**Exercise brief**
Some entries follow. Reproduce exactly the lines starting at the one with "ret (Py.path_join (inst_dir instance_id)" and stopping after the one with "Definition py_strip (entry".

***** Supplied records *****

(** Property lookup on an object: [o.k], [None] when [k] is not a key. *)
Fixpoint get (k : string) (o : obj) : option value :=
  match o with
  | [] => None
  | (k', v) :: rest => if String.eqb k k' then Some v else get k rest
  end.

(** [o.k = v] on a plain object: replaces the value where the key exists,
    adds the key at the end otherwise. *)
Fixpoint set_field (k : string) (v : value) (o : obj) : obj :=
  match o with
  | [] => [(k, v)]
  | (k', v') :: rest =>
      if String.eqb k k' then (k', v) :: rest
      else (k', v') :: set_field k v rest
  end.

(** The rest pattern [{a, b, c, ...rest} = o]: [o] without the keys that
    were taken out. *)
Definition omit (ks : list string) (o : obj) : obj :=
  filter (fun kv => negb (existsb (String.eqb (fst kv)) ks)) o.

(** Truthiness, as [!x] and [x || y] see it.  [undefined], [null],
    [false], [0] and the empty string are falsy; arrays and objects are
    truthy, empty or not. *)
Definition truthy (x : option value) : bool :=
  match x with
  | None => false
  | Some JNull => false
  | Some (JBool b) => b
  | Some (JNum n) => negb (Z.eqb n 0)
  | Some (JStr s) => negb (String.eqb s "")
  | Some (JArr _) => true
  | Some (JObj _) => true
  end.

(** [x || y] *)
Definition or_else (x y : option value) : option value :=
  if truthy x then x else y.

(** Structural equality of values, the matching rule of an equality
    filter [{ userId }]. *)
Fixpoint value_eqb (a b : value) {struct a} : bool :=
  match a, b with
  | JNull, JNull => true
  | JBool x, JBool y => Bool.eqb x y
  | JNum x, JNum y => Z.eqb x y
  | JStr x, JStr y => String.eqb x y
  | JArr xs, JArr ys =>
      (fix items_eqb (xs ys : list value) {struct xs} : bool :=
         match xs, ys with
         | [], [] => true
         | x :: xs', y :: ys' => value_eqb x y && items_eqb xs' ys'
         | _, _ => false
         end) xs ys
  | JObj xs, JObj ys =>
      (fix fields_eqb (xs ys : obj) {struct xs} : bool :=
         match xs, ys with
         | [], [] => true
         | (k, x) :: xs', (k', y) :: ys' =>
             String.eqb k k' && value_eqb x y && fields_eqb xs' ys'
         | _, _ => false
         end) xs ys
  | _, _ => false
  end.

(** [String(n)] for an integer-valued number. *)
Definition number_to_string (n : Z) : string :=
  DecimalString.NilZero.string_of_int (Z.to_int n).

(** [Array.prototype.join] on already converted items. *)
Fixpoint join (sep : string) (l : list string) : string :=
  match l with
  | [] => ""
  | [s] => s
  | s :: rest => s ++ sep ++ join sep rest
  end.

(** [String(v)], the conversion [join] applies to the items of an array:
    [null] (and [undefined]) items become the empty string inside a join,
    a nested array is joined with a bare comma, an object prints as
    [[object Object]]. *)
Fixpoint to_string (v : value) : string :=
  match v with
  | JNull => "null"
  | JBool true => "true"
  | JBool false => "false"
  | JNum n => number_to_string n
  | JStr s => s
  | JArr items =>
      join ","
        ((fix conv (l : list value) : list string :=
            match l with
            | [] => []
            | JNull :: l' => "" :: conv l'
            | x :: l' => to_string x :: conv l'
            end) items)
  | JObj _ => "[object Object]"
  end.

Definition join_item (v : value) : string :=
  match v with
  | JNull => ""
  | _ => to_string v
  end.

(** [symptoms.join(sep)] *)
Definition array_join (sep : string) (items : list value) : string :=
  join sep (map join_item items).

(** A thrown [Error]; handlers only ever read its [message]. *)
Record error : Type := Error { err_message : string }.

(** Reading property [k] of an arbitrary value [v], as in [m.role].
    On [null] this throws a [TypeError]; on an object it is a lookup;
    strings, numbers, booleans and arrays have none of the properties the
    handlers read ([role], [message], [content]), so the result is
    [undefined]. *)
Definition prop (v : value) (k : string) : error + option value :=
  match v with
  | JNull =>
      inl (Error ("Cannot read properties of null (reading '" ++ k ++ "')"))
  | JObj o => inr (get k o)
  | _ => inr None
  end.

End Js.
Import Js.

Section ValueInduction.

Variable P : value -> Prop.
Hypothesis HNull : P JNull.
Hypothesis HBool : forall b, P (JBool b).
Hypothesis HNum : forall n, P (JNum n).
Hypothesis HStr : forall s, P (JStr s).
Hypothesis HArr : forall items, Forall P items -> P (JArr items).
Hypothesis HObj :
  forall fields, Forall (fun kv => P (snd kv)) fields -> P (JObj fields).

(** Induction on a value, with the hypothesis available for every item of
    an array and every field of an object. *)
Fixpoint value_ind (v : value) : P v :=
  match v with
  | JNull => HNull
  | JBool b => HBool b
  | JNum n => HNum n
  | JStr s => HStr s
  | JArr items =>
      HArr items
        ((fix all (l : list value) : Forall P l :=
            match l with
            | [] => Forall_nil _
            | x :: l' => Forall_cons x (value_ind x) (all l')
            end) items)
  | JObj fields =>
      HObj fields
        ((fix all (l : obj) : Forall (fun kv => P (snd kv)) l :=
            match l with
            | [] => Forall_nil _
            | kv :: l' =>
                Forall_cons (P := fun kv => P (snd kv)) kv
                  (value_ind (snd kv)) (all l')
            end) fields)
  end.

End ValueInduction.

(* ===================================================================== *)
(** ** The world a handler runs in *)
(* ===================================================================== *)

(** A user profile document is an open map from field names to values. *)
Definition doc := obj.

(** Modelled from the spec: [models/Reminder] is not part of the sources.
    A reminder holds an auto-generated id, the owner's [userId], a [title],
    a [dueDate] and an optional [description].  The due date is stored as a
    point in time (milliseconds since the epoch), which is what the listing
    sorts on; the other fields are stored as received. *)
Record reminder : Type := Reminder {
  r_id : nat;
  r_userId : value;
  r_title : value;
  r_dueDate : Z;
  r_description : option value
}.

(** One entry of the [messages] array sent to the vendor.  Entries built
    from [chatHistory] copy whatever the client supplied, so both fields may
    be undefined. *)
Record chat_message : Type := ChatMessage {
  role : option value;
  content : option value
}.

(** The argument of [groq.chat.completions.create]. *)
Record completion_request : Type := CompletionRequest {
  messages : list chat_message;
  model : string;
  temperature : Q;
  max_tokens : Z
}.

(** What the vendor resolves with, as far as the handlers look into it:
    [choices[0]?.message?.content]. *)
Record reply_message : Type := ReplyMessage { reply_content : option string }.
Record choice : Type := Choice { message : option reply_message }.
Record chat_completion : Type := ChatCompletion { choices : list choice }.

(** The state threaded through a handler.  [store_fault = Some e] means the
    store is unreachable and every store call rejects with [e].  [groq] is
    the vendor's behaviour: for each request, the error it rejects with or
    the completion it resolves with.  [groq_calls] logs the requests sent,
    most recent first. *)
Record world : Type := World {
  users : list doc;
  reminders : list reminder;
  next_id : nat;
  store_fault : option error;
  groq : completion_request -> error + chat_completion;
  groq_calls : list completion_request
}.

Definition set_users (us : list doc) (w : world) : world :=
  World us (reminders w) (next_id w) (store_fault w) (groq w) (groq_calls w).

Definition add_reminder (r : reminder) (w : world) : world :=
  World (users w) (reminders w ++ [r]) (next_id w) (store_fault w) (groq w)
        (groq_calls w).

Definition bump_id (w : world) : world :=
  World (users w) (reminders w) (S (next_id w)) (store_fault w) (groq w)
        (groq_calls w).

Definition log_call (rq : completion_request) (w : world) : world :=
  World (users w) (reminders w) (next_id w) (store_fault w) (groq w)
        (rq :: groq_calls w).

(* ===================================================================== *)
(** ** Computations that may throw *)
(* ===================================================================== *)

Inductive outcome (A : Type) : Type :=
| Returns (a : A)
| Throws (e : error).
Arguments Returns {A} a.
Arguments Throws {A} e.

Definition M (A : Type) : Type := world -> outcome A * world.

Definition ret {A} (a : A) : M A := fun w => (Returns a, w).

Definition throw {A} (e : error) : M A := fun w => (Throws e, w).

Definition bind {A B} (c : M A) (k : A -> M B) : M B :=
  fun w =>
    match c w with
    | (Returns a, w') => k a w'
    | (Throws e, w') => (Throws e, w')
    end.

(** [try { c } catch (err) { h err }] *)
Definition try_catch {A} (c : M A) (h : error -> M A) : M A :=
  fun w =>
    match c w with
    | (Returns a, w') => (Returns a, w')
    | (Throws e, w') => h e w'
    end.

(** A pure step that may throw. *)
Definition lift {A} (x : error + A) : M A :=
  match x with
  | inl e => throw e
  | inr a => ret a
  end.

Declare Scope js_scope.
Delimit Scope js_scope with js.
Notation "x <- c ;; k" := (bind c (fun x => k))
  (at level 100, c at next level, right associativity) : js_scope.
Local Open Scope js_scope.

(** A call that reaches the store: rejects while the store is faulty,
    performs [op] otherwise. *)
Definition store_call {A} (op : world -> A * world) : M A :=
  fun w =>
    match store_fault w with
    | Some e => (Throws e, w)
    | None => let (a, w') := op w in (Returns a, w')
    end.
(** The [for] loop over the lines, adding to [keys] as it goes; an
    exception stops the loop and leaves what was added so far. *)
Fixpoint whitelist_loop (lines : list string) (keys : gset string)
  : outcome unit * gset string :=
  match lines with
  | [] => (Ret tt, keys)
  | line :: rest =>
      match whitelist_line line with
      | Ret None => whitelist_loop rest keys
      | Ret (Some key) => whitelist_loop rest ({[ key ]} ∪ keys)
      | Raise e => (Raise e, keys)
      end
  end.

(** [load_whitelist(path)]; the argument is what [open(path, "r")]
    gives: the text of the file, or [None] when it cannot be opened.
    The [try] covers the whole body and the [except] only prints. *)
Definition load_whitelist (source : option string) : gset string :=
  match source with
  | None => ∅
  | Some text => snd (whitelist_loop (Py.readlines text) ∅)
  end.

(** The decorator: [f] is the view function, run with
    [request.instance_id] bound to the key. *)
Definition require_api_key (VALID_KEYS : gset string)
    (f : request -> string -> M response) (req : request) : M response :=
  match authorization req with
  | None =>
      ret (Response 401 (JObj [("error", JStr "Missing or invalid Authorization header")]))
  | Some auth_header =>
      if String.eqb auth_header "" || negb (Py.startswith auth_header "Bearer ")
      then ret (Response 401 (JObj [("error", JStr "Missing or invalid Authorization header")]))
      else
        match Py.split " " auth_header !! 1%nat with
        | None => raise IndexError
        | Some api_key =>
            if bool_decide (api_key ∈ VALID_KEYS)
            then f req api_key
            else ret (Response 403 (JObj [("error", JStr "Unauthorized")]))
        end
  end.

Definition extension (mem_type : json) (as_json : bool) : string :=
  if as_json then "json"
  else if neq_str mem_type "experience" then "txt" else "log".

Definition inst_dir (instance_id : string) : string :=
  Py.path_join MEMORY_BASE instance_id.

Definition get_file_path (instance_id : string) (mem_type : json) (as_json : bool)
  : M string :=
  makedirs (inst_dir instance_id) ;;
  ret (Py.path_join (inst_dir instance_id)
         (py_format mem_type +:+ "." +:+ extension mem_type as_json)).

(** [data.get(k, dflt)] on [request.json]; anything but a dict has no
    [get]. *)
Definition data_get (data : json) (k : string) (dflt : json) : M json :=
  match data with
  | JObj d => ret (default dflt (Py.dict_get k d))
  | _ => raise AttributeError
  end.

(** [entry["timestamp"] = timestamp] on a dict. *)
Definition stamp (entry : json) (timestamp : string) : json :=
  match entry with
  | JObj d => JObj (Py.dict_set "timestamp" (JStr timestamp) d)
  | v => v
  end.

(** [logs.append(entry)]; only a list has [append]. *)
Definition py_append (logs entry : json) : M json :=
  match logs with
  | JArr l => ret (JArr (l ++ [entry]))
  | _ => raise AttributeError
  end.

(** [entry.strip()]; only a string has [strip]. *)
Definition py_strip (entry : json) : M string :=
  match entry with
  | JStr s => ret (Py.strip s)
  | _ => raise AttributeError
  end.

(** POST /api/log-memory; [now] is [datetime.now().isoformat()]. *)
Definition log_memory (now : string) (req : request) (instance_id : string)
  : M response :=
  let data := body req in
  let* mem_type := data_get data "type" (JStr "experience") in
  let* entry := data_get data "entry" JNull in
  if is_none entry then ret (Response 400 (JObj [("error", JStr "Missing 'entry'")]))
  else
    let is_json := is_dict entry in
    let* file_path := get_file_path instance_id mem_type is_json in
    let timestamp := now in
    (if is_json then
       let* present := path_exists file_path in
       let* logs :=
         (if present then
            let* text := read_file file_path in
            ret (default (JArr []) (json_loads text))
          else ret (JArr [])) in
       let entry := stamp entry timestamp in
       let* logs := py_append logs entry in
       open_write file_path ;;
       write file_path (json_dumps logs)
     else
       open_append file_path ;;
       write file_path ("[" +:+ timestamp +:+ "] " +:+ py_format entry +:+ Py.nl)) ;;
    ret (Response 200 (JObj [("status", JStr "logged")])).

*****

**Your response**
  ret (Py.path_join (inst_dir instance_id)
         (py_format mem_type +:+ "." +:+ extension mem_type as_json)).

(** [data.get(k, dflt)] on [request.json]; anything but a dict has no
    [get]. *)
Definition data_get (data : json) (k : string) (dflt : json) : M json :=
  match data with
  | JObj d => ret (default dflt (Py.dict_get k d))
  | _ => raise AttributeError
  end.

(** [entry["timestamp"] = timestamp] on a dict. *)
Definition stamp (entry : json) (timestamp : string) : json :=
  match entry with
  | JObj d => JObj (Py.dict_set "timestamp" (JStr timestamp) d)
  | v => v
  end.

(** [logs.append(entry)]; only a list has [append]. *)
Definition py_append (logs entry : json) : M json :=
  match logs with
  | JArr l => ret (JArr (l ++ [entry]))
  | _ => raise AttributeError
  end.

(** [entry.strip()]; only a string has [strip]. *)
Definition py_strip (entry : json) : M string :=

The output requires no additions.